▶ [Task to carry out]: A verbatim transcription of every record below is required.

▶ [Stored data entries]:
(** Probes round-trip: for every nonce, token and size [BuildRequest] accepts,
    a server that accepts the token answers with a frame of exactly the probe's
    size, and the client accepts that answer. *)
Theorem probe_roundtrip nonce token size request authenticate :
  length nonce = 16%nat → BuildRequest (inr nonce) token size = inr request →
  authenticate token = true →
  IsRequest request = true
  ∧ ∃ response, Handle request (Some authenticate) = inr response
      ∧ blen response = size ∧ ParseResponse response request = None.
Proof.
  intros Hn Hb Ha. destruct (BuildRequest_fields _ _ _ _ Hn Hb) as (Hf & Hs & [R1 R2 R3 R4 [R5 R6]]).
  set (rest := put_uint16 (len token) ++ _) in Hf.
  assert (24 + blen rest = size) as Hr.
  { unfold rest. rewrite !blen_app, blen_sbytes, blen_zeros by (unfold headerSize, tagSize in *; lia).
    unfold headerSize. change (blen (put_uint16 (len token))) with 2. lia. }
  destruct (frame_of_fields kindRequest size nonce rest Hn Hs Hr) as (_ & _ & _ & _ & Q5 & _).
  set (tag := hmac (sbytes token) (frame_of kindReply size nonce (zeros (size - 24 - tagSize)))).
  set (tail := zeros (size - 24 - tagSize) ++ tag).
  assert (24 + blen tail = size) as Ht.
  { unfold tail, tag. rewrite blen_app, blen_tag, blen_zeros;
      unfold tagSize, MinimumSize, MaximumSize in *; lia. }
  assert (frame_of kindReply size nonce (zeros (size - 24 - tagSize)) ++ tag
          = frame_of kindReply size nonce tail) as Hresp.
  { unfold frame_of, tail. by rewrite <- !app_assoc. }
  destruct (frame_of_fields kindReply size nonce tail Hn Hs Ht) as (P1 & P2 & _ & _ & P5 & _).
  split.
  { unfold valid in R2. unfold IsRequest. bools. rewrite (proj2 (Z.leb_le _ _)).
    - by repeat (rewrite bool_decide_true by done).
    - unfold MinimumSize in *. lia. }
  exists (frame_of kindReply size nonce tail). split_and!; [|done|].
  - unfold Handle. rewrite R2, R3, R4, bstring_sbytes, Ha. cbn [negb].
    rewrite (proj2 (Z.eqb_neq _ _)), R1, (proj2 (Z.ltb_ge _ _)) by (unfold tagSize in *; lia).
    cbn [orb]. rewrite Hf, response_body_of by done. by rewrite <- Hresp.
  - unfold ParseResponse. rewrite R2, P2, P1, R1, P5, R3, R4, Hf, Q5, Z.eqb_refl, bool_decide_true by done.
    cbn [negb orb]. rewrite (proj2 (Z.eqb_neq _ _)), (proj2 (Z.ltb_ge _ _)) by lia. cbn [orb].
    rewrite <- Hresp.
    assert (blen (frame_of kindReply size nonce (zeros (size - 24 - tagSize))) = size - tagSize) as Hbl.
    { apply (f_equal blen) in Hresp. rewrite blen_app, P1 in Hresp. unfold tag in Hresp.
      rewrite blen_tag in Hresp. lia. }
    assert (0 < tagSize) by done. pose proof (blen_tag (sbytes token)
      (frame_of kindReply size nonce (zeros (size - 24 - tagSize)))) as Htag. fold tag in Htag.
    unfold MinimumSize in *. assert (tagSize = 32) by done.
    rewrite (slice_app_r (size - tagSize)), (slice_app_l 0), Hbl, Z.sub_diag, !slice_all by lia.
    by rewrite bool_decide_true.
Qed.

(** The responder neither amplifies nor answers strangers: an answer has
    exactly the length of the request, its token was accepted, and all of it
    beyond the header and the nonce is zero or the tag of what precedes it. *)
Theorem Handle_authenticated request authenticate response :
  Handle request (Some authenticate) = inr response →
  let token := slice headerSize (headerSize + uint16_at 24 request) request in
  blen response = blen request ∧ authenticate (bstring token) = true
  ∧ response = response_body request ++ hmac token (response_body request)
  ∧ valid request kindRequest = true.
Proof.
  intros Hh. unfold Handle in Hh. destruct (valid request kindRequest) eqn:Hv; [|done].
  cbn in Hh. destruct (_ || _); [done|]. destruct (authenticate _) eqn:Ha; [|done].
  cbn in Hh. simplify_eq. split_and!; try done.
  unfold valid in Hv. bools. unfold response_body.
  rewrite !blen_app, blen_tag, !blen_slice, blen_zeros; unfold MinimumSize, tagSize in *; try lia.
  change (blen [kindReply]) with 1. lia.
Qed.

(** A response the client accepts is authentic: it is as long as the probe,
    carries its nonce, and ends in the tag of its own content under the probe's
    token. *)
Theorem ParseResponse_authentic response request :
  ParseResponse response request = None →
  let token := slice headerSize (headerSize + uint16_at 24 request) request in
  let n := blen response - tagSize in
  blen response = blen request ∧ slice 8 24 response = slice 8 24 request
  ∧ slice n (blen response) response = hmac token (slice 0 n response)
  ∧ 0 < uint16_at 24 request.
Proof.
  intros Hp. unfold ParseResponse in Hp. destruct (_ || _) eqn:E1; [done|].
  destruct (_ || _) eqn:E2 in Hp; [done|]. destruct (_ != _) eqn:E3 in Hp; [done|]. bools.
  split_and!; try done. unfold uint16_at, uint16_of in *.
  pose proof (byte_to_Z_range (at_ 24 request)). pose proof (byte_to_Z_range (at_ (24 + 1) request)). lia.
Qed.
End Frames.

(** ** Concrete frames *)

Definition flat_hmac (key message : bytes) : bytes := replicate 32 x07.
Definition nonce0 : bytes := replicate 16 x09.
Definition request0 : bytes :=
  match BuildRequest (inr nonce0) "token" 1200 with inr f => f | inl _ => [] end.
Definition only_token : string → bool := λ t, t == "token".

Lemma flat_hmac_length key message : length (flat_hmac key message) = 32%nat.
Proof. reflexivity. Qed.

Lemma probe_roundtrip_witness :
  IsRequest request0 = true
  ∧ ∃ response, Handle flat_hmac request0 (Some only_token) = inr response
      ∧ blen response = 1200 ∧ ParseResponse flat_hmac response request0 = None.
Proof.
  apply (probe_roundtrip flat_hmac flat_hmac_length nonce0 "token" 1200);
    vm_compute; reflexivity.
Defined.

Definition response0 : bytes :=
  match Handle flat_hmac request0 (Some only_token) with inr f => f | inl _ => [] end.

Lemma Handle_authenticated_witness :
  let token := slice headerSize (headerSize + uint16_at 24 request0) request0 in
  blen response0 = blen request0 ∧ only_token (bstring token) = true
  ∧ response0 = response_body request0 ++ flat_hmac token (response_body request0)
  ∧ valid request0 kindRequest = true.
Proof.
  apply (Handle_authenticated flat_hmac flat_hmac_length request0 only_token response0).
  vm_compute. reflexivity.
Defined.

▶ [Answer to the exercise]:
(** Probes round-trip: for every nonce, token and size [BuildRequest] accepts,
    a server that accepts the token answers with a frame of exactly the probe's
    size, and the client accepts that answer. *)
Theorem probe_roundtrip nonce token size request authenticate :
  length nonce = 16%nat → BuildRequest (inr nonce) token size = inr request →
  authenticate token = true →
  IsRequest request = true
  ∧ ∃ response, Handle request (Some authenticate) = inr response
      ∧ blen response = size ∧ ParseResponse response request = None.
Proof.
  intros Hn Hb Ha. destruct (BuildRequest_fields _ _ _ _ Hn Hb) as (Hf & Hs & [R1 R2 R3 R4 [R5 R6]]).
  set (rest := put_uint16 (len token) ++ _) in Hf.
  assert (24 + blen rest = size) as Hr.
  { unfold rest. rewrite !blen_app, blen_sbytes, blen_zeros by (unfold headerSize, tagSize in *; lia).
    unfold headerSize. change (blen (put_uint16 (len token))) with 2. lia. }
  destruct (frame_of_fields kindRequest size nonce rest Hn Hs Hr) as (_ & _ & _ & _ & Q5 & _).
  set (tag := hmac (sbytes token) (frame_of kindReply size nonce (zeros (size - 24 - tagSize)))).
  set (tail := zeros (size - 24 - tagSize) ++ tag).
  assert (24 + blen tail = size) as Ht.
  { unfold tail, tag. rewrite blen_app, blen_tag, blen_zeros;
      unfold tagSize, MinimumSize, MaximumSize in *; lia. }
  assert (frame_of kindReply size nonce (zeros (size - 24 - tagSize)) ++ tag
          = frame_of kindReply size nonce tail) as Hresp.
  { unfold frame_of, tail. by rewrite <- !app_assoc. }
  destruct (frame_of_fields kindReply size nonce tail Hn Hs Ht) as (P1 & P2 & _ & _ & P5 & _).
  split.
  { unfold valid in R2. unfold IsRequest. bools. rewrite (proj2 (Z.leb_le _ _)).
    - by repeat (rewrite bool_decide_true by done).
    - unfold MinimumSize in *. lia. }
  exists (frame_of kindReply size nonce tail). split_and!; [|done|].
  - unfold Handle. rewrite R2, R3, R4, bstring_sbytes, Ha. cbn [negb].
    rewrite (proj2 (Z.eqb_neq _ _)), R1, (proj2 (Z.ltb_ge _ _)) by (unfold tagSize in *; lia).
    cbn [orb]. rewrite Hf, response_body_of by done. by rewrite <- Hresp.
  - unfold ParseResponse. rewrite R2, P2, P1, R1, P5, R3, R4, Hf, Q5, Z.eqb_refl, bool_decide_true by done.
    cbn [negb orb]. rewrite (proj2 (Z.eqb_neq _ _)), (proj2 (Z.ltb_ge _ _)) by lia. cbn [orb].
    rewrite <- Hresp.
    assert (blen (frame_of kindReply size nonce (zeros (size - 24 - tagSize))) = size - tagSize) as Hbl.
    { apply (f_equal blen) in Hresp. rewrite blen_app, P1 in Hresp. unfold tag in Hresp.
      rewrite blen_tag in Hresp. lia. }
    assert (0 < tagSize) by done. pose proof (blen_tag (sbytes token)
      (frame_of kindReply size nonce (zeros (size - 24 - tagSize)))) as Htag. fold tag in Htag.
    unfold MinimumSize in *. assert (tagSize = 32) by done.
    rewrite (slice_app_r (size - tagSize)), (slice_app_l 0), Hbl, Z.sub_diag, !slice_all by lia.
    by rewrite bool_decide_true.
Qed.

(** The responder neither amplifies nor answers strangers: an answer has
    exactly the length of the request, its token was accepted, and all of it
    beyond the header and the nonce is zero or the tag of what precedes it. *)
Theorem Handle_authenticated request authenticate response :
  Handle request (Some authenticate) = inr response →
  let token := slice headerSize (headerSize + uint16_at 24 request) request in
  blen response = blen request ∧ authenticate (bstring token) = true
  ∧ response = response_body request ++ hmac token (response_body request)
  ∧ valid request kindRequest = true.
Proof.
  intros Hh. unfold Handle in Hh. destruct (valid request kindRequest) eqn:Hv; [|done].
  cbn in Hh. destruct (_ || _); [done|]. destruct (authenticate _) eqn:Ha; [|done].
  cbn in Hh. simplify_eq. split_and!; try done.
  unfold valid in Hv. bools. unfold response_body.
  rewrite !blen_app, blen_tag, !blen_slice, blen_zeros; unfold MinimumSize, tagSize in *; try lia.
  change (blen [kindReply]) with 1. lia.
Qed.

(** A response the client accepts is authentic: it is as long as the probe,
    carries its nonce, and ends in the tag of its own content under the probe's
    token. *)
Theorem ParseResponse_authentic response request :
  ParseResponse response request = None →
  let token := slice headerSize (headerSize + uint16_at 24 request) request in
  let n := blen response - tagSize in
  blen response = blen request ∧ slice 8 24 response = slice 8 24 request
  ∧ slice n (blen response) response = hmac token (slice 0 n response)
  ∧ 0 < uint16_at 24 request.
Proof.
  intros Hp. unfold ParseResponse in Hp. destruct (_ || _) eqn:E1; [done|].
  destruct (_ || _) eqn:E2 in Hp; [done|]. destruct (_ != _) eqn:E3 in Hp; [done|]. bools.
  split_and!; try done. unfold uint16_at, uint16_of in *.
  pose proof (byte_to_Z_range (at_ 24 request)). pose proof (byte_to_Z_range (at_ (24 + 1) request)). lia.
Qed.
End Frames.

(** ** Concrete frames *)

Definition flat_hmac (key message : bytes) : bytes := replicate 32 x07.
Definition nonce0 : bytes := replicate 16 x09.
Definition request0 : bytes :=
  match BuildRequest (inr nonce0) "token" 1200 with inr f => f | inl _ => [] end.
Definition only_token : string → bool := λ t, t == "token".

Lemma flat_hmac_length key message : length (flat_hmac key message) = 32%nat.
Proof. reflexivity. Qed.

Lemma probe_roundtrip_witness :
  IsRequest request0 = true
  ∧ ∃ response, Handle flat_hmac request0 (Some only_token) = inr response
      ∧ blen response = 1200 ∧ ParseResponse flat_hmac response request0 = None.
Proof.
  apply (probe_roundtrip flat_hmac flat_hmac_length nonce0 "token" 1200);
    vm_compute; reflexivity.
Defined.

Definition response0 : bytes :=
  match Handle flat_hmac request0 (Some only_token) with inr f => f | inl _ => [] end.

Lemma Handle_authenticated_witness :
  let token := slice headerSize (headerSize + uint16_at 24 request0) request0 in
  blen response0 = blen request0 ∧ only_token (bstring token) = true
  ∧ response0 = response_body request0 ++ flat_hmac token (response_body request0)
  ∧ valid request0 kindRequest = true.
Proof.
  apply (Handle_authenticated flat_hmac flat_hmac_length request0 only_token response0).
  vm_compute. reflexivity.
Defined.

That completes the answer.